The Case For Free Roles
Examples: Coda, Figma
  • An organization has lower willingness to pay for secondary users; however, these secondary users enhance the product's value for primary users.
  • Since there is a free role for inviting users, SaaS companies tend to feel more comfortable granting user invitation privileges to all users by default, rather than limiting them to only admins.
  • For instance, Figma does not charge an organization for non-editors. This approach enhanced the product's value for designers by providing a platform for collaborative design processes. Subsequently, they monetized these non-designers by cross-selling their whiteboard product, Figjam.
The Case Against Free Roles
Examples: Zoom, GitHub
  • There are no obvious secondary users, so offering a free role may lead to cannibalization of paying users
  • In the case of GitHub, introducing a free role could potentially have more drawbacks than advantages. Unlike Figma, users who cannot read code may not enhance the platform's collaborative utility. Furthermore, attempting to create a free role for non-engineers introduces the risk of cannibalization. GitHub could lose the ability to monetize engineers who do not write code but still provide valuable contributions through code reviews.
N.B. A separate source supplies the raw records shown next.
(* ===== verification/EvpCipher.v ===== *)
(** * The EVP_CIPHER interface

    lib/libcrypto/evp/evp_cipher.c: initialisation, the buffering of partial blocks, the
    padding and its check, the accessors of contexts and methods.  A method table acts on
    the fields of the context that methods read and write, [cipher_core]; the table and
    the buffer of the last block are above them.  What is written from [out] on is a
    list; [out] does not overlap the input.  An input is a list of at most INT_MAX
    octets, [in_len] is its length.  [Fail] is the return value 0.  The ASN.1 parameters
    are left out.

    The class [CipherLaws] states what a table promises: a function on whole blocks,
    computed piece by piece.  The theorems of this file hold for any instance. *)

From S2P Require Import Prelude.
Open Scope Z_scope.

Definition EVP_MAX_IV_LENGTH : Z := 16.
Definition EVP_MAX_BLOCK_LENGTH : Z := 32.
Definition EVP_CIPH_STREAM_CIPHER : Z := 0x0.
Definition EVP_CIPH_ECB_MODE : Z := 0x1.
Definition EVP_CIPH_CBC_MODE : Z := 0x2.
Definition EVP_CIPH_CFB_MODE : Z := 0x3.
Definition EVP_CIPH_OFB_MODE : Z := 0x4.
Definition EVP_CIPH_CTR_MODE : Z := 0x5.
Definition EVP_CIPH_CCM_MODE : Z := 0x7.
Definition EVP_CIPH_WRAP_MODE : Z := 0x10002.
Definition EVP_CIPH_MODE : Z := 0xF0007.
Definition EVP_CIPH_VARIABLE_LENGTH : Z := 0x8.
Definition EVP_CIPH_CUSTOM_IV : Z := 0x10.
Definition EVP_CIPH_ALWAYS_CALL_INIT : Z := 0x20.
Definition EVP_CIPH_CTRL_INIT : Z := 0x40.
Definition EVP_CIPH_NO_PADDING : Z := 0x100.
Definition EVP_CIPH_RAND_KEY : Z := 0x200.
Definition EVP_CIPH_CUSTOM_COPY : Z := 0x400.
Definition EVP_CIPH_FLAG_CUSTOM_CIPHER : Z := 0x100000.
Definition EVP_CIPH_FLAG_CUSTOM_IV_LENGTH : Z := 0x400000.
Definition EVP_CIPHER_CTX_FLAG_WRAP_ALLOW : Z := 0x1.
Definition EVP_CTRL_INIT : Z := 0x0.
Definition EVP_CTRL_RAND_KEY : Z := 0x6.
Definition EVP_CTRL_GET_IVLEN : Z := 0x25.
Definition INT_MAX : Z := 2 ^ 31 - 1.
Definition sizeof_EVP_CIPHER_CTX : Z := 160.
Definition sizeof_EVP_CIPHER : Z := 80.

(** The fields methods use. *)
Record cipher_core {D : Type} : Type := mkCore {
  cc_encrypt : Z;
  cc_oiv : list Z;
  cc_iv : list Z;
  cc_buf : list Z;
  cc_num : Z;
  cc_key_len : Z;
  cc_flags : Z;
  cc_cipher_data : option D;
}.
Arguments cipher_core D : clear implicits.
Arguments mkCore {D}.
#[global] Instance core_eta {D} : Eta (cipher_core D) :=
  fun c => mkCore (cc_encrypt c) (cc_oiv c) (cc_iv c) (cc_buf c) (cc_num c) (cc_key_len c) (cc_flags c) (cc_cipher_data c).

(** [ec_do_cipher]: what is written to [out] and the return value; [None] stands for a
    null [in].  [ec_ctrl]: the return value and what is stored through [ptr].
    [ec_copy]: the control EVP_CTRL_COPY, on the new context.  [ec_zero]: what [calloc]
    makes. *)
Record EVP_CIPHER {D : Type} : Type := mkEVP_CIPHER {
  ec_nid : Z;
  ec_block_size : Z;
  ec_key_len : Z;
  ec_iv_len : Z;
  ec_flags : Z;
  ec_init : option (list Z) -> option (list Z) -> Z -> M (cipher_core D) unit;
  ec_do_cipher : option (list Z) -> M (cipher_core D) (list Z * Z);
  ec_cleanup : option (M (cipher_core D) unit);
  ec_ctx_size : Z;
  ec_ctrl : option (Z -> Z -> M (cipher_core D) (Z * Z));
  ec_copy : M (cipher_core D) unit;
  ec_zero : D;
}.
Arguments EVP_CIPHER D : clear implicits.
Arguments mkEVP_CIPHER {D}.

#[global] Instance evp_cipher_eta {D} : Eta (EVP_CIPHER D) :=
  fun c => mkEVP_CIPHER (ec_nid c) (ec_block_size c) (ec_key_len c) (ec_iv_len c) (ec_flags c) (ec_init c) (ec_do_cipher c) (ec_cleanup c) (ec_ctx_size c)
    (ec_ctrl c) (ec_copy c) (ec_zero c).

Record EVP_CIPHER_CTX {D : Type} : Type := mkCipherCtx {
  cx_cipher : option (EVP_CIPHER D);
  cx_core : cipher_core D;
  cx_partial_len : Z;
  cx_final_used : Z;
  cx_final : list Z;
  cx_app_data : Z;
}.
Arguments EVP_CIPHER_CTX D : clear implicits.
Arguments mkCipherCtx {D}.
#[global] Instance cipher_ctx_eta {D} : Eta (EVP_CIPHER_CTX D) :=
  fun c => mkCipherCtx (cx_cipher c) (cx_core c) (cx_partial_len c) (cx_final_used c) (cx_final c) (cx_app_data c).

Definition zero_core {D} : cipher_core D := mkCore 0 (zrep EVP_MAX_IV_LENGTH 0) (zrep EVP_MAX_IV_LENGTH 0) (zrep EVP_MAX_BLOCK_LENGTH 0) 0 0 0 None.
Definition zero_ctx {D} : EVP_CIPHER_CTX D := mkCipherCtx None zero_core 0 0 (zrep EVP_MAX_BLOCK_LENGTH 0) 0.

Section evp_cipher.
Context {D : Type} (malloc_ok : Z -> bool).
Abbreviation CTX := (EVP_CIPHER_CTX D).
Abbreviation upd f := (modify (S := CTX) f).

(** A method on the context. *)
Definition on_core {A} (m : M (cipher_core D) A) : M CTX A := fun c =>
  match m (cx_core c) with
  | Ret a k => Ret a (c <| cx_core := k |>)
  | Fail k => Fail (c <| cx_core := k |>)
  | UB => UB
  end.
Definition upd_core (f : cipher_core D -> cipher_core D) : M CTX unit := upd (fun c => c <| cx_core := f (cx_core c) |>).

(** [ctx->cipher] *)
Definition the_cipher : M CTX (EVP_CIPHER D) := c ← gets id; valid (cx_cipher c).
Definition has_flag (flags flag : Z) : bool := negb (Z.land flags flag =? 0).
Definition EVP_CIPHER_mode (cipher : EVP_CIPHER D) : Z := Z.land (ec_flags cipher) EVP_CIPH_MODE.

(** ** Life cycle *)

Definition EVP_CIPHER_CTX_new : option CTX := if malloc_ok sizeof_EVP_CIPHER_CTX then Some zero_ctx else None.
Definition EVP_CIPHER_CTX_legacy_clear : M CTX unit := upd (fun _ => zero_ctx).

Definition EVP_CIPHER_CTX_cleanup : M CTX unit :=
  c ← gets id;
  (match cx_cipher c with
   | Some cipher =>
       match ec_cleanup cipher with
       | Some cleanup => _ ← try (on_core cleanup); mret tt
       | None => mret tt
       end
   | None => mret tt
   end);;
  upd (fun _ => zero_ctx).
Definition EVP_CIPHER_CTX_init : M CTX unit := EVP_CIPHER_CTX_cleanup.
Definition EVP_CIPHER_CTX_reset : M CTX unit := EVP_CIPHER_CTX_cleanup.
Definition EVP_CIPHER_CTX_free (c : option CTX) : M CTX unit :=
  match c with
  | Some _ => EVP_CIPHER_CTX_cleanup
  | None => mret tt
  end.

Definition EVP_CIPHER_CTX_ctrl (type arg : Z) : M CTX (Z * Z) :=
  c ← gets id;
  match cx_cipher c with
  | None => fail
  | Some cipher =>
      match ec_ctrl cipher with
      | None => fail
      | Some ctrl =>
          '(ret, out) ← on_core (ctrl type arg);
          check (negb (ret =? -1));;
          mret (ret, out)
      end
  end.

(** A call of EVP_CIPHER_CTX_ctrl whose return value is tested for 0. *)
Definition ctrl_ok (type arg : Z) : M CTX Z :=
  '(ret, out) ← EVP_CIPHER_CTX_ctrl type arg;
  check (negb (ret =? 0));;
  mret out.

Definition EVP_CIPHER_CTX_iv_length : M CTX Z :=
  cipher ← the_cipher;
  if negb (has_flag (ec_flags cipher) EVP_CIPH_FLAG_CUSTOM_IV_LENGTH) then mret (ec_iv_len cipher)
  else
    r ← try (EVP_CIPHER_CTX_ctrl EVP_CTRL_GET_IVLEN 0);
    match r with
    | Some (1, iv_length) => mret iv_length
    | _ => mret (-1)
    end.

(** [memcpy(dst, src, n)] into an array of the context. *)
Definition copy_into (dst src : list Z) (n : Z) : option (list Z) := src ← octets_at src n; zwrite dst 0 src.

(** The new cipher of a context. *)
Definition set_cipher (enc : Z) (cipher : EVP_CIPHER D) : M CTX unit :=
  c ← gets id;
  let flags := cc_flags (cx_core c) in
  EVP_CIPHER_CTX_cleanup;;
  upd_core (fun k => k <| cc_encrypt := enc |> <| cc_flags := Z.land flags EVP_CIPHER_CTX_FLAG_WRAP_ALLOW |>);;
  upd (fun c => c <| cx_cipher := Some cipher |>);;
  upd_core (fun k => k <| cc_key_len := ec_key_len cipher |>);;
  (if negb (ec_ctx_size cipher =? 0) then
     check (malloc_ok (ec_ctx_size cipher));;
     upd_core (fun k => k <| cc_cipher_data := Some (ec_zero cipher) |>)
   else mret tt);;
  (if has_flag (ec_flags cipher) EVP_CIPH_CTRL_INIT then _ ← ctrl_ok EVP_CTRL_INIT 0; mret tt else mret tt).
[Users with the role of] Viewer can upgrade themselves to a paid Editor role by performing an upgrade action. Admins don't need to approve these upgrades…. This allows people to get the access they need without requiring approval. Figma only includes them in the organization’s billing when they signal their intent and take an explicit edit action. As this is a provisional role, it's not possible to set someone's role back to viewer after they are upgraded. [Instead, they can only be placed back to a Viewer-Restricted Role].

PLG [product-led growth] works when end users experience value and bring their organization on board. That’s not possible in industries where the enterprise buyer holds all the power…. End-users need to have permission from the organization to solve the problem. This includes access to suitable systems/passwords & decision-making ability.